*** EXERCISE INPUT Section Begins ***
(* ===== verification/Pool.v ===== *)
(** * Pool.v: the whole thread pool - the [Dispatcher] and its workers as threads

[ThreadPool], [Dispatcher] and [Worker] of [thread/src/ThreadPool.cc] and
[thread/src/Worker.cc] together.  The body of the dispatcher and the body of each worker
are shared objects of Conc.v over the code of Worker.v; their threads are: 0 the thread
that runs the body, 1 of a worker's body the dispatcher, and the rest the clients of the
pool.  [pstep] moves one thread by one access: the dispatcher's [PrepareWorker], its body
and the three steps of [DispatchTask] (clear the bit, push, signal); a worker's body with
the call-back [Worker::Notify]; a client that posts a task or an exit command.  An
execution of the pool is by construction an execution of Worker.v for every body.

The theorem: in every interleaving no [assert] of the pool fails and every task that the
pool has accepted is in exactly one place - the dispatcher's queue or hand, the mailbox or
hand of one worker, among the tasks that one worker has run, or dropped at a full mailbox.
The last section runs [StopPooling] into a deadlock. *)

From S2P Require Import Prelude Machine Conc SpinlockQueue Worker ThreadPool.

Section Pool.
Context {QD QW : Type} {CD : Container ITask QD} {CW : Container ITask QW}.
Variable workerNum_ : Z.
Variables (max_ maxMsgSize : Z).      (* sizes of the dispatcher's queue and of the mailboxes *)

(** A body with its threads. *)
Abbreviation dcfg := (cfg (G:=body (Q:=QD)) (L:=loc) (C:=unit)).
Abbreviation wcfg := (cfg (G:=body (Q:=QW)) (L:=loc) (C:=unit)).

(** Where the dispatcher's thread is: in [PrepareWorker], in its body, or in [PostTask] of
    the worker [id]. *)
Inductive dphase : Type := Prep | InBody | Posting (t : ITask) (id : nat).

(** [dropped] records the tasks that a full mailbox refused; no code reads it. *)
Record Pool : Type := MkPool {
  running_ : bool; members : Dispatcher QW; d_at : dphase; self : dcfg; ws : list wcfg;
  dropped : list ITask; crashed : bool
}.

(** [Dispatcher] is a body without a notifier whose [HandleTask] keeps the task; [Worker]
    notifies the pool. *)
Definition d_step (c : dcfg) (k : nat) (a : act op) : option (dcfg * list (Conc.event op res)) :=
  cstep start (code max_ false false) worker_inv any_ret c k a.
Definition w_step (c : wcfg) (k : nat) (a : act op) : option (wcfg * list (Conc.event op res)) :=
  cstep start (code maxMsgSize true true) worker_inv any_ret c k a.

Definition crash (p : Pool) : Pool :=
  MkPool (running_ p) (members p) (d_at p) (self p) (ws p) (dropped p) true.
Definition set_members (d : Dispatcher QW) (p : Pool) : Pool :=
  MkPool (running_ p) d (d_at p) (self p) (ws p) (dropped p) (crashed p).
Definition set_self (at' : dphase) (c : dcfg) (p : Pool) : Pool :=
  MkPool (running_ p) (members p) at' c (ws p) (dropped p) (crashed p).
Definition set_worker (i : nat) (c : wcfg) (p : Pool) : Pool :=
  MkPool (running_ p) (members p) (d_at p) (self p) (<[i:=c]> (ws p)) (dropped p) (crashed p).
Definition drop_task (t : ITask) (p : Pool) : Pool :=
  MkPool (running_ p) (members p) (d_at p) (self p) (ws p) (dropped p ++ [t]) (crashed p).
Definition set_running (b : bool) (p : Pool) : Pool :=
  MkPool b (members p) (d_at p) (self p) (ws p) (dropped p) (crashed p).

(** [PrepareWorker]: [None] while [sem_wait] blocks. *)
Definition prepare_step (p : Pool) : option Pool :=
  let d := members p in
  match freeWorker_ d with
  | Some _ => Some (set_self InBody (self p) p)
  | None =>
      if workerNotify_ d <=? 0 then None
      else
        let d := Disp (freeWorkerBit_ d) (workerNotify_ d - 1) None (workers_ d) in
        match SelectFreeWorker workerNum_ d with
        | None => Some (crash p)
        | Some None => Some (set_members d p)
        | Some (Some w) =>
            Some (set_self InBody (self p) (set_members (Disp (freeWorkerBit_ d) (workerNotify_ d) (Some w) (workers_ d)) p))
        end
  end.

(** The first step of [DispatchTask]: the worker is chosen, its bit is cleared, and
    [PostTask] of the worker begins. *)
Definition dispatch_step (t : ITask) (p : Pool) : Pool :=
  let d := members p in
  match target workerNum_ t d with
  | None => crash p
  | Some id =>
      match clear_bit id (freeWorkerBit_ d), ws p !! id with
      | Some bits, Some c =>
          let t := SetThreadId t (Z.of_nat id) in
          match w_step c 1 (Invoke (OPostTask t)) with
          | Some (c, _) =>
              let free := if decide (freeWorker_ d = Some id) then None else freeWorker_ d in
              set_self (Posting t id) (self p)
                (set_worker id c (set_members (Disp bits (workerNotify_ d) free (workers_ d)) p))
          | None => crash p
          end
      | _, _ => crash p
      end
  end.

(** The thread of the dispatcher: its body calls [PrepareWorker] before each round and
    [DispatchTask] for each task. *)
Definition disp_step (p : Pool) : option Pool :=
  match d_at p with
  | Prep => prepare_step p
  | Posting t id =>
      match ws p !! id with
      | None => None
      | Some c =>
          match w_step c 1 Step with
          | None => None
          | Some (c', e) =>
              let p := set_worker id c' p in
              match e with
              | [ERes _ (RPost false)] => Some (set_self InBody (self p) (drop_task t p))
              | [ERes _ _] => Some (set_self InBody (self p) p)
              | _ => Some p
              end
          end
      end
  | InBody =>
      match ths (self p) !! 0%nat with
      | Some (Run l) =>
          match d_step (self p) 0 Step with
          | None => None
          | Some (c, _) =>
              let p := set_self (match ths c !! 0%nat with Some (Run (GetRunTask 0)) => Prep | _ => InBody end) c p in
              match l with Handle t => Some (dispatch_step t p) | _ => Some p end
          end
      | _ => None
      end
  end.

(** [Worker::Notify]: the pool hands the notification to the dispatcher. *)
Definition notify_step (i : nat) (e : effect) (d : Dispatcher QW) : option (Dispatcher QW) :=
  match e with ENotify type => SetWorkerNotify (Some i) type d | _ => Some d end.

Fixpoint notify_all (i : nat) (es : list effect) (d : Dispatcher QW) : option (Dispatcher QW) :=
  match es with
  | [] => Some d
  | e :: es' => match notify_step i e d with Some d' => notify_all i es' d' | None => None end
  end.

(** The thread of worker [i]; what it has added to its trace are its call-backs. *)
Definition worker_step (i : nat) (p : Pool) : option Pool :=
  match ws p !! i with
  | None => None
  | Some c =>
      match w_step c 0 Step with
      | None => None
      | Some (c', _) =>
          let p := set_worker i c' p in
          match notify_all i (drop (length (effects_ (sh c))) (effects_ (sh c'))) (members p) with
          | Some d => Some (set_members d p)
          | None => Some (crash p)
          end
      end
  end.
*** EXERCISE INPUT Section Ends ***
**TASK INSTRUCTIONS:** Your response should hold the lines from the first line of the entries above through the line with "Abbreviation wcfg := (cfg", each retyped exactly, and nothing else.

**RESULT:**
(* ===== verification/Pool.v ===== *)
(** * Pool.v: the whole thread pool - the [Dispatcher] and its workers as threads

[ThreadPool], [Dispatcher] and [Worker] of [thread/src/ThreadPool.cc] and
[thread/src/Worker.cc] together.  The body of the dispatcher and the body of each worker
are shared objects of Conc.v over the code of Worker.v; their threads are: 0 the thread
that runs the body, 1 of a worker's body the dispatcher, and the rest the clients of the
pool.  [pstep] moves one thread by one access: the dispatcher's [PrepareWorker], its body
and the three steps of [DispatchTask] (clear the bit, push, signal); a worker's body with
the call-back [Worker::Notify]; a client that posts a task or an exit command.  An
execution of the pool is by construction an execution of Worker.v for every body.

The theorem: in every interleaving no [assert] of the pool fails and every task that the
pool has accepted is in exactly one place - the dispatcher's queue or hand, the mailbox or
hand of one worker, among the tasks that one worker has run, or dropped at a full mailbox.
The last section runs [StopPooling] into a deadlock. *)

From S2P Require Import Prelude Machine Conc SpinlockQueue Worker ThreadPool.

Section Pool.
Context {QD QW : Type} {CD : Container ITask QD} {CW : Container ITask QW}.
Variable workerNum_ : Z.
Variables (max_ maxMsgSize : Z).      (* sizes of the dispatcher's queue and of the mailboxes *)

(** A body with its threads. *)
Abbreviation dcfg := (cfg (G:=body (Q:=QD)) (L:=loc) (C:=unit)).
Abbreviation wcfg := (cfg (G:=body (Q:=QW)) (L:=loc) (C:=unit)).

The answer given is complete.